Sparse implementations - FITC approximation As expected, the FITC implementa- tion performed in some parameter settings slightly better than the straightforward subsampling. The other parameters searched, such as number of inducing points, their range and distribution did not have very large effect on the final results. The best results for all modalities were reached

by the model #19 with equidistant distribution of 5 inducing points over the whole feature space (see Tab. A.4, A.5, and A.6). It is worth mentioning, that there are models, where the training failed and predicted only one class. Therefore, we claim it is necessary to search the parameter space for the best settings for a proper deployment.

Mean and covariance functions Once more, the necessity of searching best parameters repeats and the choice of covariance function shows to be very application specific. For instance, in the case of the VO attitude, the SE and RQ kernels outperform the Matern kernels (see Tab. A.7 models #2 and #4), however, in the case of laser modalities, Matern kernel performs similarly (see Tab. A.8 and A.9). Thereby we confirm, that the smooth SE kernel with automatic relevance determination, a frequent choice among researchers, is also very viable option for our anomaly detection problem.

Uncertainty of predictions Estimating uncertainty of predictions is often discussed in works implementing the GP [Santamaria-Navarro et al., 2015] [Kemmler et al., 2013]. Having the prediction as well as its uncertainty definitely helps to distinguish the cases, which are too far from the training set and have large uncertainty.
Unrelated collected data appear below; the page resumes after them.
(* ===== verification/QuinnBuilders.v ===== *)
(** * The builders and certificates (webtrans-quinn/src: crypto.rs, client.rs,
    server.rs)

    What a client or a server that a builder makes trusts, offers and is limited by.
    rustls and Quinn's configuration are type classes of their operations; the
    program's own are the verifiers, the hash of a certificate and the order in
    which everything is put together. *)
From S2P Require Import Prelude Buf Varint Frame Settings PrefixInt Qpack Connect QuinnStreams QuinnCapsules QuinnSession QuinnHandshake QuinnClient.

(** ** rustls *)
Class Rustls `{Quinn} := {
  CryptoProvider : Type;
  HashAlgorithm : Type;
  hash_algorithm_eq_dec :: EqDecision HashAlgorithm;
  SHA256 : HashAlgorithm;
  HashProvider : Type;
  hash_algorithm : HashProvider -> HashAlgorithm;
  hash : HashProvider -> bytes -> bytes;
  CipherSuite : Type;
  cipher_suites : CryptoProvider -> list CipherSuite;
  (** [suite.tls13()?.common.hash_provider] *)
  tls13_hash : CipherSuite -> option HashProvider;
  SignatureAlgorithms : Type;
  signature_algorithms : CryptoProvider -> SignatureAlgorithms;
  SignatureScheme : Type;
  supported_schemes : SignatureAlgorithms -> list SignatureScheme;
  ServerName : Type;
  UnixTime : Type;
  DigitallySigned : Type;
  rustls_verify_tls12 : bytes -> bytes -> DigitallySigned -> SignatureAlgorithms -> outcome rustls_Error unit;
  rustls_verify_tls13 : bytes -> bytes -> DigitallySigned -> SignatureAlgorithms -> outcome rustls_Error unit;
  (** [InvalidCertificate(CertificateError::UnknownIssuer)] *)
  UnknownIssuer : rustls_Error
}.

(** rustls' trait, and the object of a type that implements it. *)
Class ServerCertVerifier `{Rustls} (V : Type) := {
  verify_server_cert : V -> bytes -> list bytes -> ServerName -> bytes -> UnixTime -> outcome rustls_Error unit;
  verify_tls12_signature : V -> bytes -> bytes -> DigitallySigned -> outcome rustls_Error unit;
  verify_tls13_signature : V -> bytes -> bytes -> DigitallySigned -> outcome rustls_Error unit;
  supported_verify_schemes : V -> list SignatureScheme
}.
Record DynVerifier `{Rustls} := MkDynVerifier {
  dyn_server_cert : bytes -> list bytes -> ServerName -> bytes -> UnixTime -> outcome rustls_Error unit;
  dyn_tls12 : bytes -> bytes -> DigitallySigned -> outcome rustls_Error unit;
  dyn_tls13 : bytes -> bytes -> DigitallySigned -> outcome rustls_Error unit;
  dyn_schemes : list SignatureScheme
}.
Arguments MkDynVerifier {_ _}.
Definition as_dyn `{Rustls} {V} `{!ServerCertVerifier V} (self : V) : DynVerifier :=
  MkDynVerifier (verify_server_cert self) (verify_tls12_signature self) (verify_tls13_signature self) (supported_verify_schemes self).

Class RustlsConfig `{Rustls} := {
  ProtocolVersion : Type;
  TLS13 : ProtocolVersion;
  RootCertStore : Type;
  roots_empty : RootCertStore;
  roots_add : bytes -> M RootCertStore rustls_Error unit;
  ClientWantsVerifier : Type;
  ClientWantsCert : Type;
  TlsClientConfig : Type;
  client_builder : CryptoProvider -> list ProtocolVersion -> outcome rustls_Error ClientWantsVerifier;
  with_root_certificates : RootCertStore -> ClientWantsVerifier -> ClientWantsCert;
  with_custom_certificate_verifier : DynVerifier -> ClientWantsVerifier -> ClientWantsCert;
  client_no_auth : ClientWantsCert -> TlsClientConfig;
  client_alpn : list bytes -> TlsClientConfig -> TlsClientConfig;
  PrivateKey : Type;
  CertifiedKey : Type;
  certified_from_der : list bytes -> PrivateKey -> CryptoProvider -> outcome rustls_Error CertifiedKey;
  SniResolver : Type;
  sni_empty : SniResolver;
  sni_add : bytes -> CertifiedKey -> M SniResolver rustls_Error unit;
  ServerWantsVerifier : Type;
  ServerWantsCert : Type;
  TlsServerConfig : Type;
  server_builder : CryptoProvider -> list ProtocolVersion -> outcome rustls_Error ServerWantsVerifier;
  server_no_auth : ServerWantsVerifier -> ServerWantsCert;
  with_single_cert : list bytes -> PrivateKey -> ServerWantsCert -> outcome rustls_Error TlsServerConfig;
  with_cert_resolver : SniResolver -> ServerWantsCert -> TlsServerConfig;
  server_alpn : list bytes -> TlsServerConfig -> TlsServerConfig
}.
Our proposed treatment of uncertain predictions (i.e., assigning too uncertain predictions to the negative class) decreased the number of FP, therefore increased precision. The threshold was always set to reflect the percentage of the maximum estimated uncertainty. Most noticeable results were observed in the case of VO modality, where the precision increased by about 70% for a threshold limit of 80% that retained 96% of valid data (model #3 in Tab. A.10). However, it was also shown, that the threshold limit is very application specific and has to be tuned to match the performance expectations. For instance setting the threshold as low as 50% can retain 91% of the VO modality data, but only 12% of the laser data, which is in no case desirable outcome. Unfortunately, when we tried to discard uncertain predictions in the best models, we obtained so far (model #19 in Tab. A.4, Tab. A.5, Tab. A.6), it resulted in lowering the precision and G-mean values, since the threshold discarded too many TP in the process. In the end, using uncertainty as other information source can be beneficial in some cases; however, we have shown, that it does not provide any other performance improvements in an already fine-tuned model.